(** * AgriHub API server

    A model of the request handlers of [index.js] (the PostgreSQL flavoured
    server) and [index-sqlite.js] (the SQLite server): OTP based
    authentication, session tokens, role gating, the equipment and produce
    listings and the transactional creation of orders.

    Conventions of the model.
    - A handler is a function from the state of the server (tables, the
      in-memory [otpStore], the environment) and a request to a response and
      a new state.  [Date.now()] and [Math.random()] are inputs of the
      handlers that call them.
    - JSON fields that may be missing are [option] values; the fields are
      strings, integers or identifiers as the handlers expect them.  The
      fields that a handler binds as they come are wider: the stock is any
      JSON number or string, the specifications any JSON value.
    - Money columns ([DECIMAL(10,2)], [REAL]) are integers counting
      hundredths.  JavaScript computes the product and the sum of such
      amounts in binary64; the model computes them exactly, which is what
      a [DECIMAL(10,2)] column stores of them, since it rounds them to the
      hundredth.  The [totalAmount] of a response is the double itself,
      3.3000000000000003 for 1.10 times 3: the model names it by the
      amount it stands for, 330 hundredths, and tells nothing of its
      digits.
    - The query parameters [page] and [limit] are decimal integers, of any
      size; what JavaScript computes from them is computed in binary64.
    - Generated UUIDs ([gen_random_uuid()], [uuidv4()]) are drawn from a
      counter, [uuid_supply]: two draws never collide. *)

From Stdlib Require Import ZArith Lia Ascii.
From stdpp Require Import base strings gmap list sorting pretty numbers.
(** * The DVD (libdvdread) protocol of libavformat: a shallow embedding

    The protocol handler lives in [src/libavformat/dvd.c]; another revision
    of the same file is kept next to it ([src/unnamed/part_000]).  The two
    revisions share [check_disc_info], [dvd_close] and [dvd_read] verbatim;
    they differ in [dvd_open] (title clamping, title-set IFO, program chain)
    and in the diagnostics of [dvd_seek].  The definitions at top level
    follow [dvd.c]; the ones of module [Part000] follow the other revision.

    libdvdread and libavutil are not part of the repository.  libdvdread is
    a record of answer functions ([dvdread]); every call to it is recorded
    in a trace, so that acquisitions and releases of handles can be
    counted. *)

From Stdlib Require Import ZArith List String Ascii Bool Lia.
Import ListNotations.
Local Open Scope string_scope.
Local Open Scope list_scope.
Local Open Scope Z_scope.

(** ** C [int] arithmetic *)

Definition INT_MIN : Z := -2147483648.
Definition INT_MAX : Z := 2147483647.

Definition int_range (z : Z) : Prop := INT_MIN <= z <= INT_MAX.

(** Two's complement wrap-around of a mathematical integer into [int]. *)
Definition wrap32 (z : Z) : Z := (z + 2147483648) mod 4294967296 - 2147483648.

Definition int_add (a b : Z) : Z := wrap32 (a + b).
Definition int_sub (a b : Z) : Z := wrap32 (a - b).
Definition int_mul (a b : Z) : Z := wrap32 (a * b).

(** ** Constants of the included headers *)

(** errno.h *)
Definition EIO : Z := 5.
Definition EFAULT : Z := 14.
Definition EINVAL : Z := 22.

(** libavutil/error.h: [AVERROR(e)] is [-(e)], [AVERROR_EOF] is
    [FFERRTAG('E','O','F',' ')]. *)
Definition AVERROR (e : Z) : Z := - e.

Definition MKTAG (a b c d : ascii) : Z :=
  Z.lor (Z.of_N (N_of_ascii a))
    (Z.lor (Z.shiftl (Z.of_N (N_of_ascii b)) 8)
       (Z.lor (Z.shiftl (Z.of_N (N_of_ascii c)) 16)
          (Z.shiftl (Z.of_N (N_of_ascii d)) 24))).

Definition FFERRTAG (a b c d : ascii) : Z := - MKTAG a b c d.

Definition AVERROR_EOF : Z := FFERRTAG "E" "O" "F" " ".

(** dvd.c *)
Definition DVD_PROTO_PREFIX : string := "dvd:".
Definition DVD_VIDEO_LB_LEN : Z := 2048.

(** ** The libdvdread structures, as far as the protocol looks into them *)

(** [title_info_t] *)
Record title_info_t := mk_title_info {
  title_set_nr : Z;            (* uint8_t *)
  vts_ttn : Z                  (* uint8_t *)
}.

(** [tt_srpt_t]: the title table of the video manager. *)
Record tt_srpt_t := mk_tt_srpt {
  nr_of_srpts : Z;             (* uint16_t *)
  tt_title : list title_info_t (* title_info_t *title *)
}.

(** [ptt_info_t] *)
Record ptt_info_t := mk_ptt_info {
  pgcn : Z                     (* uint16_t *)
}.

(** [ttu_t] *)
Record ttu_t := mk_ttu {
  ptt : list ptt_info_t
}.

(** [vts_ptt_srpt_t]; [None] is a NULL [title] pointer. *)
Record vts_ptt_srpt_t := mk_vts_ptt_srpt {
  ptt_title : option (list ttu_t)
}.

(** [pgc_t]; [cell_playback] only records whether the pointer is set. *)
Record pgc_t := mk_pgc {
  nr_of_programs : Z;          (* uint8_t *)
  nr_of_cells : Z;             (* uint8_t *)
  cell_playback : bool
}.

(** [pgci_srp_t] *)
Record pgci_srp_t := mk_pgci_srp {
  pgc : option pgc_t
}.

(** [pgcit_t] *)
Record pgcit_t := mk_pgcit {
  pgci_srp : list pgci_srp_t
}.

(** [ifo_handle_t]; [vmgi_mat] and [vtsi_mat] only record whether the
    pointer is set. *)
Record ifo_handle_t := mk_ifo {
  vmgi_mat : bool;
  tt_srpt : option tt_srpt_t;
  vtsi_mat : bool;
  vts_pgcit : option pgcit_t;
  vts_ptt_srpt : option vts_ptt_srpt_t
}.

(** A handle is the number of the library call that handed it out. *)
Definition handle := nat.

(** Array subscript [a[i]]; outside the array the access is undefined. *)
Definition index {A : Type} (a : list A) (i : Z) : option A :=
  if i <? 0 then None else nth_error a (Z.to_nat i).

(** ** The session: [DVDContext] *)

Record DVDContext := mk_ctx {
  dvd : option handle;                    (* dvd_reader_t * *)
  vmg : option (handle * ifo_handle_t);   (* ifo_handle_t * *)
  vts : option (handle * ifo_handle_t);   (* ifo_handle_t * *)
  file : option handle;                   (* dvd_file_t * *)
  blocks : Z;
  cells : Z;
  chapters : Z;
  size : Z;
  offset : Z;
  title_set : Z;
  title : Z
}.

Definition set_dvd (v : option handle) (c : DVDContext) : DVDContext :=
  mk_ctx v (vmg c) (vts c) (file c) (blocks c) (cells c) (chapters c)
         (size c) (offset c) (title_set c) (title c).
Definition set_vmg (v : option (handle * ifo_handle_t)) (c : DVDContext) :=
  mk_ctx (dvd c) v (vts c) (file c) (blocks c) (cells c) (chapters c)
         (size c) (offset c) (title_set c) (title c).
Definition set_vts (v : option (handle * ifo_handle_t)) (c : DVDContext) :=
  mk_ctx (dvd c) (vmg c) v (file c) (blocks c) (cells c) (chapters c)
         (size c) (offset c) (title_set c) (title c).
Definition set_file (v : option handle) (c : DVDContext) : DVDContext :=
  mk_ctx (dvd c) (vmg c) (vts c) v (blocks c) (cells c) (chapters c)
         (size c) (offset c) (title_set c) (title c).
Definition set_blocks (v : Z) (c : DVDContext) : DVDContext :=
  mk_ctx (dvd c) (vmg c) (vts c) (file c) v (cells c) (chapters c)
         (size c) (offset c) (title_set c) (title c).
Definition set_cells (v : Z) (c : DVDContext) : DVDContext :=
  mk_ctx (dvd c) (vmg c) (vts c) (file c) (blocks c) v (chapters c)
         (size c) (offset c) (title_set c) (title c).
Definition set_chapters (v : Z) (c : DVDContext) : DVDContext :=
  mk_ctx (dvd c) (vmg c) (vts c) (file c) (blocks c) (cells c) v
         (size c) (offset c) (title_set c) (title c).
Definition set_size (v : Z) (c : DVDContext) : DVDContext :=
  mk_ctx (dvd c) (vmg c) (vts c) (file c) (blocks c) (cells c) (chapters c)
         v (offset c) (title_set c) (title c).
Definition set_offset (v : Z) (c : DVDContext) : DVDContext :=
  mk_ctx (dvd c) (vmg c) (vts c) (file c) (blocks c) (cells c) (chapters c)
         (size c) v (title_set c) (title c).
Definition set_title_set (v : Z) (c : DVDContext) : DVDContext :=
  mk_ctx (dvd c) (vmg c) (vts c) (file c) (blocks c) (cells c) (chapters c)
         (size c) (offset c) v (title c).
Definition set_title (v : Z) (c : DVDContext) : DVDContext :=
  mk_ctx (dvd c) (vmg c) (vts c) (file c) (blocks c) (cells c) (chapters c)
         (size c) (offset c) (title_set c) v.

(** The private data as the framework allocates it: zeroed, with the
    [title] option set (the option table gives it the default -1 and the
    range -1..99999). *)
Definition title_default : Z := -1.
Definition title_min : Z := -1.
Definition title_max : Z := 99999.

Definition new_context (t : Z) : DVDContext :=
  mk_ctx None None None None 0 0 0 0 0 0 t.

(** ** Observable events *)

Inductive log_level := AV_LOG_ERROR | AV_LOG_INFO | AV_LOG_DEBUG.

### Task details
Every line from the one containing "mk_ctx None None None None 0 0 0 0 0 0 t." through the last line of the entries must be written out verbatim, and no other line.

### Result of this task
  mk_ctx None None None None 0 0 0 0 0 0 t.

(** ** Observable events *)

Inductive log_level := AV_LOG_ERROR | AV_LOG_INFO | AV_LOG_DEBUG.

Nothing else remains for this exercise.